## WHAT NEEDS TO BE DONE
Below are entries; print them exactly from the first line through the one containing "Proof. intros H.".

*** DATA SUPPLIED ***

(** ** [addState] and [subtractState] *)

Lemma zip_with_lookup_Some (f : float -> float -> float) (v w : list float)
    (i : nat) (x y : float) :
  v !! i = Some x -> w !! i = Some y -> zip_with f v w !! i = Some (f x y).
Proof. intros Hx Hy. rewrite lookup_zip_with, Hx. simpl. by rewrite Hy. Qed.

Lemma zip_with_same_length (f : float -> float -> float) (v w : list float) :
  length v = length w -> length (zip_with f v w) = length v.
Proof. intros H. rewrite length_zip_with. lia. Qed.

Lemma block3_zip_with (f : float -> float -> float) (v w : list float)
    (i : nat) (a b : Vector3d) :
  block3 v i = Some a -> block3 w i = Some b ->
  block3 (zip_with f v w) i = Some (V3 (f (vx a) (vx b)) (f (vy a) (vy b)) (f (vz a) (vz b))).
Proof.
  intros (Ha0 & Ha1 & Ha2)%block3_Some (Hb0 & Hb1 & Hb2)%block3_Some.
  apply block3_Some; simpl. auto using zip_with_lookup_Some.
Qed.

Section Composition.
Context {M : Libm}.

Lemma addState_unfold (s t : RigidBodyState) :
  length (vec s) = length (vec t) ->
  addState s t =
    (s1 ← chiToQuat (set_vec s (zip_with PrimFloat.add (vec s) (vec t)));
     Some (set_quat s1 (qmul (quat s1) (quat t)))).
Proof. intros Hl. unfold addState, VectorXd_add. by rewrite decide_True. Qed.

Lemma subtractState_unfold (s t : RigidBodyState) :
  length (vec s) = length (vec t) ->
  subtractState s t =
    Some {| quat := qmul (inverse (quat t)) (quat s);
            vec := zip_with PrimFloat.sub (vec s) (vec t);
            utime := utime s |}.
Proof. intros Hl. unfold subtractState, VectorXd_sub. by rewrite decide_True. Qed.


Lemma subtractState_at_distinct (σ : store) (this other : nat) (s t : RigidBodyState) :
  this <> other -> σ !! this = Some s -> σ !! other = Some t ->
  subtractState_at this other σ = (r ← subtractState s t; Some (<[this := r]> σ)).
Proof.
  intros Hne Hs Ht. pose proof (lookup_lt_Some _ _ _ Hs) as Hlt.
  unfold subtractState_at, subtractState. rewrite Hs, Ht. simpl.
  destruct (VectorXd_sub (vec s) (vec t)) as [v|]; simpl; [|done].
  rewrite list_lookup_insert_eq by done. simpl.
  rewrite !list_lookup_insert_ne, Ht by done. simpl.
  by rewrite !list_insert_insert_eq.
Qed.

Lemma addState_is_Some (s t : RigidBodyState) :
  length (vec s) = length (vec t) -> (9 <= length (vec s))%nat ->
  is_Some (addState s t).
Proof.
  intros Hl H9. rewrite addState_unfold by done.
  destruct (chiToQuat_is_Some (set_vec s (zip_with PrimFloat.add (vec s) (vec t))))
    as [s1 Hs1].
  { simpl. by rewrite zip_with_same_length. }
  rewrite Hs1. simpl. eauto.
Qed.



(** C2.  For states of equal dimension, [subtractState] replaces the vector
    by the row by row difference, chi rows included and not folded, and the
    orientation by the inverse of the argument's orientation times the
    receiver's.  The time stamp is the receiver's, and an argument that is
    another object is left as it was. *)
Theorem subtractState_subtracts_premultiplies_inverse (s t : RigidBodyState) :
  length (vec s) = length (vec t) ->
  let diff := zip_with PrimFloat.sub (vec s) (vec t) in
  (length diff = length (vec s)
   /\ forall i x y, vec s !! i = Some x -> vec t !! i = Some y -> diff !! i = Some (x - y))
  /\ subtractState s t =
       Some {| quat := qmul (inverse (quat t)) (quat s); vec := diff; utime := utime s |}
  /\ (forall r cs ct, subtractState s t = Some r -> chi s = Some cs -> chi t = Some ct ->
        chi r = Some (V3 (vx cs - vx ct) (vy cs - vy ct) (vz cs - vz ct)))
  /\ (forall (σ : store) this other,
        this <> other -> σ !! this = Some s -> σ !! other = Some t ->
        forall σ', subtractState_at this other σ = Some σ' ->
          σ' !! other = Some t /\ σ' !! this = subtractState s t).
Proof.
  intros Hl diff. split; [|split; [|split]].
  - split; [by apply zip_with_same_length|]. intros i x y. apply zip_with_lookup_Some.
  - by apply subtractState_unfold.
  - intros r cs ct. rewrite subtractState_unfold by done. intros [= <-] Hcs Hct.
    unfold chi in *. simpl. by apply block3_zip_with.
  - intros σ this other Hne Hs Ht σ'.
    rewrite (subtractState_at_distinct σ this other s t) by done.
    destruct (subtractState s t) as [r|]; simpl; [|done]. intros [= <-].
    rewrite list_lookup_insert_ne by done. split; [done|].
    apply list_lookup_insert_eq. by eapply lookup_lt_Some.
Qed.

End Composition.

(** When the argument is the receiver itself ([s.addState(s)]), the last
    statement multiplies by the orientation [chiToQuat] has just updated, not
    by the one the call started with. *)
Lemma addState_at_self {M : Libm} (σ : store) (this : nat) (s : RigidBodyState) :
  σ !! this = Some s ->
  addState_at this this σ =
    (v ← VectorXd_add (vec s) (vec s);
     s1 ← chiToQuat (set_vec s v);
     Some (<[this := set_quat s1 (qmul (quat s1) (quat s1))]> σ)).
Proof.
  intros Hs. pose proof (lookup_lt_Some _ _ _ Hs) as Hlt.
  unfold addState_at. rewrite Hs. simpl.
  destruct (VectorXd_add (vec s) (vec s)) as [v|]; simpl; [|done].
  rewrite list_lookup_insert_eq by done. simpl.
  destruct (chiToQuat (set_vec s v)) as [s1|]; simpl; [|done].
  rewrite list_lookup_insert_eq by (by rewrite length_insert). simpl.
  by rewrite !list_insert_insert_eq.
Qed.

(** ** Adding a state and taking it away again *)

Section AddThenSubtract.
Context {M : Libm}.


End AddThenSubtract.

(** ** The chi rows across the public operations *)

Lemma is_zero_add (x y : float) :
  is_zero x = true -> is_zero y = true -> is_zero (x + y) = true.
Proof. intros [->| ->]%is_zero_cases [->| ->]%is_zero_cases; reflexivity. Qed.

Lemma is_zero_sub (x y : float) :
  is_zero x = true -> is_zero y = true -> is_zero (x - y) = true.
Proof. intros [->| ->]%is_zero_cases [->| ->]%is_zero_cases; reflexivity. Qed.

Lemma is_zero_vec_components (c : Vector3d) :
  is_zero_vec c = true <->
  is_zero (vx c) = true /\ is_zero (vy c) = true /\ is_zero (vz c) = true.
Proof. unfold is_zero_vec. rewrite !andb_true_iff. tauto. Qed.

(** A zero perturbation is below the tolerance of [chiToQuat]. *)
Lemma is_zero_vec_norm (c : Vector3d) :
  is_zero_vec c = true -> (chi_tolerance <? norm c) = false.
Proof.
  destruct c as [x y z]. intros H. apply is_zero_vec_components in H. simpl in H.
  destruct H as ([->| ->]%is_zero_cases & [->| ->]%is_zero_cases & [->| ->]%is_zero_cases);
    reflexivity.
Qed.

Lemma is_zero_vec_vadd (c d : Vector3d) :
  is_zero_vec c = true -> is_zero_vec d = true -> is_zero_vec (vadd c d) = true.
Proof.
  rewrite !is_zero_vec_components. simpl. intros (?&?&?) (?&?&?).
  auto using is_zero_add.
Qed.

Lemma is_zero_vec_vsub (c d : Vector3d) :
  is_zero_vec c = true -> is_zero_vec d = true -> is_zero_vec (vsub c d) = true.
Proof.
  rewrite !is_zero_vec_components. simpl. intros (?&?&?) (?&?&?).
  auto using is_zero_sub.
Qed.

Lemma assign_block_chi (s s' : RigidBodyState) (b : Vector3d) :
  assign_block chi_ind s b = Some s' ->
  chi s' = Some b /\ quat s' = quat s /\ utime s' = utime s.
Proof.
  unfold assign_block. destruct (set_block3 (vec s) chi_ind b) as [v|] eqn:Hv; [|done].
  simpl. intros [= <-]. split; [|done]. unfold chi. simpl.
  exact (block3_set_block3 (vec s) v chi_ind b Hv).
Qed.

Lemma assign_block_chi_other (ind : nat) (s s' : RigidBodyState) (b : Vector3d) :
  (ind + 3 <= chi_ind \/ chi_ind + 3 <= ind)%nat ->
  assign_block ind s b = Some s' -> chi s' = chi s.
Proof.
  intros Hi. unfold assign_block.
  destruct (set_block3 (vec s) ind b) as [v|] eqn:Hv; [|done].
  simpl. intros [= <-]. unfold chi. simpl.
  apply (set_block3_block3_other (vec s) v ind chi_ind b); [done | lia].
Qed.

Section ChiInvariant.
Context {M : Libm}.

Lemma chiToQuat_zero (s : RigidBodyState) : chi_is_zero s -> chiToQuat s = Some s.
Proof.
  intros (c & Hc & Hz). apply (chiToQuat_keep s c Hc). by apply is_zero_vec_norm.
Qed.

Lemma quatToChi_chi (s r : RigidBodyState) :
  quatToChi s = Some r ->
  chi r = Some (subtractQuats (quat s) Identity) /\ quat r = Identity
  /\ utime r = utime s.
Proof.
  unfold quatToChi.
  destruct (assign_block chi_ind s (subtractQuats (quat s) Identity)) as [s1|] eqn:H1;
    [|done].
  simpl. intros [= <-]. apply assign_block_chi in H1 as (Hc & _ & Hu). done.
Qed.

Lemma RigidBodyState_pose_chi (raw : VectorXd) (pose : rigid_body_pose_t)
    (r : RigidBodyState) :
  RigidBodyState_pose raw pose = Some r -> chi r = Some Zero.
Proof.
  unfold RigidBodyState_pose. case_decide; [|done].
  destruct (assign_block velocity_ind _ _) as [s1|]; simpl; [|done].
  destruct (assign_block angular_velocity_ind _ _) as [s2|]; simpl; [|done].
  destruct (assign_block position_ind _ _) as [s3|]; simpl; [|done].
  destruct (assign_block acceleration_ind _ _) as [s4|]; simpl; [|done].
  destruct (assign_block chi_ind s4 Zero) as [s5|] eqn:H5; simpl; [|done].
  intros [= <-]. by apply assign_block_chi in H5 as (Hc & _).
Qed.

*** End of DATA SUPPLIED ***

## RESPONSE TO THIS TASK
(** ** [addState] and [subtractState] *)

Lemma zip_with_lookup_Some (f : float -> float -> float) (v w : list float)
    (i : nat) (x y : float) :
  v !! i = Some x -> w !! i = Some y -> zip_with f v w !! i = Some (f x y).
Proof. intros Hx Hy. rewrite lookup_zip_with, Hx. simpl. by rewrite Hy. Qed.

Lemma zip_with_same_length (f : float -> float -> float) (v w : list float) :
  length v = length w -> length (zip_with f v w) = length v.
Proof. intros H. rewrite length_zip_with. lia. Qed.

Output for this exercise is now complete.